Your task: Lines from the line with "Fixpoint digits (s" to the line with "Definition join_surrogates (hi" in the entries below, and only those, must be output exactly, with both ends included.

Data extract:
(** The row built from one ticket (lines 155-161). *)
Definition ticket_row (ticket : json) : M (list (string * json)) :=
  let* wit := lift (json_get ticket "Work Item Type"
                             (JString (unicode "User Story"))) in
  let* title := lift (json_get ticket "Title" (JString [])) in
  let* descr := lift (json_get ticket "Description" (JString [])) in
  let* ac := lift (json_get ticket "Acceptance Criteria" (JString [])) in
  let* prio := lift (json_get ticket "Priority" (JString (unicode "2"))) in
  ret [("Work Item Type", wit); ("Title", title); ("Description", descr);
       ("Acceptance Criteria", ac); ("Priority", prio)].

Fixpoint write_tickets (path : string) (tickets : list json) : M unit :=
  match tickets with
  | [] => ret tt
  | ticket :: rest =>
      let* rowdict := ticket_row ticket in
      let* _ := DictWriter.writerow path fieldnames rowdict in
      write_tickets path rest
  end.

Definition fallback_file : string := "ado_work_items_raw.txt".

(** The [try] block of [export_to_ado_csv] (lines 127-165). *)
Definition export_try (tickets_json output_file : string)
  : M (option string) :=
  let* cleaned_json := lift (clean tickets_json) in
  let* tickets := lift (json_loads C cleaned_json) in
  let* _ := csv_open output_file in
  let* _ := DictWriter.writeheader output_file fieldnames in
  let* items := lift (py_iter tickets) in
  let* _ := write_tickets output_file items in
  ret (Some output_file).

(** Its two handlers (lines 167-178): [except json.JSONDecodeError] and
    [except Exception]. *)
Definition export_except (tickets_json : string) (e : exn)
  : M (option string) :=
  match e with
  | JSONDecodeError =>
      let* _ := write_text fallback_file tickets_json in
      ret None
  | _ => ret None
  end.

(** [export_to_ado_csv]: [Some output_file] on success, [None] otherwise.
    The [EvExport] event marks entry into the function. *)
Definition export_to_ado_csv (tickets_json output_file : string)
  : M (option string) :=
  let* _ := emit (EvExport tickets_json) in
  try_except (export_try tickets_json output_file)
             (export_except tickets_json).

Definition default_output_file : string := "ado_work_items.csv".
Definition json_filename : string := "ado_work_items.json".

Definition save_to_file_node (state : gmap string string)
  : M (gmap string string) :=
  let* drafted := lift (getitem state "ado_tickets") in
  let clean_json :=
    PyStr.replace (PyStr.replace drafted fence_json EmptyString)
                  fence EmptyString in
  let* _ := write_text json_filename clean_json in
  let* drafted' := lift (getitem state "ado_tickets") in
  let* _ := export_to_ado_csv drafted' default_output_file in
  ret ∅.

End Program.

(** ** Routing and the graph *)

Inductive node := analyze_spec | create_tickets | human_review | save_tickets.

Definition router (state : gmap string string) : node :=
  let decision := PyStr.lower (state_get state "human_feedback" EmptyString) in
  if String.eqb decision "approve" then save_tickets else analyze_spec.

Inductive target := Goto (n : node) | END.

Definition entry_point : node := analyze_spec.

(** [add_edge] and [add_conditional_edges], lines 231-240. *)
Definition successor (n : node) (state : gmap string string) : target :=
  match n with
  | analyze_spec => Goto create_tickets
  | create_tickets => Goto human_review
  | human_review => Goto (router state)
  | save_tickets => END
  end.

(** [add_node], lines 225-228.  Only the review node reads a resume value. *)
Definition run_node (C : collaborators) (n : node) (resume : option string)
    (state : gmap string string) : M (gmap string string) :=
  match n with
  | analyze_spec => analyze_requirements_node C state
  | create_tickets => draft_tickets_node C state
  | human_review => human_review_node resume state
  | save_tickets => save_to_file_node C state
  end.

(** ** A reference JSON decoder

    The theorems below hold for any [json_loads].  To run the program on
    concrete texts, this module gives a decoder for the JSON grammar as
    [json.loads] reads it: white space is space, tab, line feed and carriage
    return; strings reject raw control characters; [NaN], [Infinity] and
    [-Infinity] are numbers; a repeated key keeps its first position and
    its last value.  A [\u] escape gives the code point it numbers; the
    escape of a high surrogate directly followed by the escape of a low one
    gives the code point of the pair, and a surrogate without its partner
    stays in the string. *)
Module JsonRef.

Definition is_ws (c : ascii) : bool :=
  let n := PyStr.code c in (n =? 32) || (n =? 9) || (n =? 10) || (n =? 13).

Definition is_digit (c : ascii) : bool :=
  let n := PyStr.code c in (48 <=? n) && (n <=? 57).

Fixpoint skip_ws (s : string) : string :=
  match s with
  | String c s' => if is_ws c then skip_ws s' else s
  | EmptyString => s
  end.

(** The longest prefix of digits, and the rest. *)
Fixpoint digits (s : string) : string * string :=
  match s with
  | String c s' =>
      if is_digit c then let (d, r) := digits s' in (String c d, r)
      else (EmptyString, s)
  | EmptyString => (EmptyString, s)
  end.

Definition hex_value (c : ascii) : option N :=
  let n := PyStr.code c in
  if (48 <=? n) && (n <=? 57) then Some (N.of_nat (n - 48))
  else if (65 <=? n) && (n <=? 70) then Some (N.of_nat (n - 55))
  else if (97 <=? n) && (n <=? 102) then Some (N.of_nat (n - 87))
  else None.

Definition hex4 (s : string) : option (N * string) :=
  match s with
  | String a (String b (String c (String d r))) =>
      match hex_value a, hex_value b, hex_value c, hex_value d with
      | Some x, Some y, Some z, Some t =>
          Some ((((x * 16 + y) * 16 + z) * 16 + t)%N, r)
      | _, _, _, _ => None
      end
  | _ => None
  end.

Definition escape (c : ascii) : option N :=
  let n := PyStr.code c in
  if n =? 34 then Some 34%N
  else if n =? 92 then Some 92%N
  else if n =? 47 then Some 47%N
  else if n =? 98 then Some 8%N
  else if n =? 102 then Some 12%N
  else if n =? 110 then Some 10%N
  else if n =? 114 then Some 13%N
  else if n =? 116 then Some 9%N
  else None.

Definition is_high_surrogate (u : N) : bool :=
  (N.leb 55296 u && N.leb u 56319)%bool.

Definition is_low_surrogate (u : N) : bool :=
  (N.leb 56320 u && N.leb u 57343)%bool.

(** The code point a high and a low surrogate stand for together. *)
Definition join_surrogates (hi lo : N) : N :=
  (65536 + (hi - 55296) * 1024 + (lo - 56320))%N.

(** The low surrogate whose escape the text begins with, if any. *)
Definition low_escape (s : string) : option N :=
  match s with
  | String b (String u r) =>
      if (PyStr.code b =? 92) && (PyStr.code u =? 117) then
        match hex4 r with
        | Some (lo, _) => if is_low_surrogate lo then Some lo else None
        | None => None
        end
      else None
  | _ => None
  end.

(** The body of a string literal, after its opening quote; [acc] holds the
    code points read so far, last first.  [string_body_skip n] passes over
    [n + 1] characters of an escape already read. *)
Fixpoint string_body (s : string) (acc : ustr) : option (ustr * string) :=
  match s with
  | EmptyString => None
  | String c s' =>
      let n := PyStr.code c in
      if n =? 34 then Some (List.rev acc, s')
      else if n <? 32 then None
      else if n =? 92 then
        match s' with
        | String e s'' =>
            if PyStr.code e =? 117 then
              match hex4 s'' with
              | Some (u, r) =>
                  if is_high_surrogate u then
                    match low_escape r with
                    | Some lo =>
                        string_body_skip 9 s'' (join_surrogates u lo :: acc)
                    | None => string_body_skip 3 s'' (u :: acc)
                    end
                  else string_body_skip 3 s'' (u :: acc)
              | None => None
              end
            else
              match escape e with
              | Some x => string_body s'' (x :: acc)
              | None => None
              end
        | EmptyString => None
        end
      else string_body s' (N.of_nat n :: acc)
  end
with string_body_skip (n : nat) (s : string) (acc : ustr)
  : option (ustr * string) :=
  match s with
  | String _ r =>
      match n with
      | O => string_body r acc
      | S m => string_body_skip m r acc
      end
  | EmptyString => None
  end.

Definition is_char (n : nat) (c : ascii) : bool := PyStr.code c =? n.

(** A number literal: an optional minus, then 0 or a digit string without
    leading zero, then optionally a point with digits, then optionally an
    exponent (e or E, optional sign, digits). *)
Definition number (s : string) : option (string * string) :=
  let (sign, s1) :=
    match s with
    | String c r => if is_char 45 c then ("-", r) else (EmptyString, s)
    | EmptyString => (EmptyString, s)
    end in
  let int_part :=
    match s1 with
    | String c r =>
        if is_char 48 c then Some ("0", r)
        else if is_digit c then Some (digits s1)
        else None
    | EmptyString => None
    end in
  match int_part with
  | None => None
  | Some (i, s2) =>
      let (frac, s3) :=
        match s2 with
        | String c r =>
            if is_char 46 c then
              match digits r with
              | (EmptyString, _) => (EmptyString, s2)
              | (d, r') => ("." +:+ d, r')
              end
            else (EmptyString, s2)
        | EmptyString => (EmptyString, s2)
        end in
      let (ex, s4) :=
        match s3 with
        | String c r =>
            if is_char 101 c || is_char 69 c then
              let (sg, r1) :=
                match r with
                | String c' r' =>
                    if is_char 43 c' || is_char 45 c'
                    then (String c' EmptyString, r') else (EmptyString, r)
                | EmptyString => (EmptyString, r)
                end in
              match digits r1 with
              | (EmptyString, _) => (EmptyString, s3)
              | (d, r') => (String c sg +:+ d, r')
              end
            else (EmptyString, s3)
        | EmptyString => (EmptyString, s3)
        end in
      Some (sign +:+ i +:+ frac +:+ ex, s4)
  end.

Expected answer:
Fixpoint digits (s : string) : string * string :=
  match s with
  | String c s' =>
      if is_digit c then let (d, r) := digits s' in (String c d, r)
      else (EmptyString, s)
  | EmptyString => (EmptyString, s)
  end.

Definition hex_value (c : ascii) : option N :=
  let n := PyStr.code c in
  if (48 <=? n) && (n <=? 57) then Some (N.of_nat (n - 48))
  else if (65 <=? n) && (n <=? 70) then Some (N.of_nat (n - 55))
  else if (97 <=? n) && (n <=? 102) then Some (N.of_nat (n - 87))
  else None.

Definition hex4 (s : string) : option (N * string) :=
  match s with
  | String a (String b (String c (String d r))) =>
      match hex_value a, hex_value b, hex_value c, hex_value d with
      | Some x, Some y, Some z, Some t =>
          Some ((((x * 16 + y) * 16 + z) * 16 + t)%N, r)
      | _, _, _, _ => None
      end
  | _ => None
  end.

Definition escape (c : ascii) : option N :=
  let n := PyStr.code c in
  if n =? 34 then Some 34%N
  else if n =? 92 then Some 92%N
  else if n =? 47 then Some 47%N
  else if n =? 98 then Some 8%N
  else if n =? 102 then Some 12%N
  else if n =? 110 then Some 10%N
  else if n =? 114 then Some 13%N
  else if n =? 116 then Some 9%N
  else None.

Definition is_high_surrogate (u : N) : bool :=
  (N.leb 55296 u && N.leb u 56319)%bool.

Definition is_low_surrogate (u : N) : bool :=
  (N.leb 56320 u && N.leb u 57343)%bool.

(** The code point a high and a low surrogate stand for together. *)
Definition join_surrogates (hi lo : N) : N :=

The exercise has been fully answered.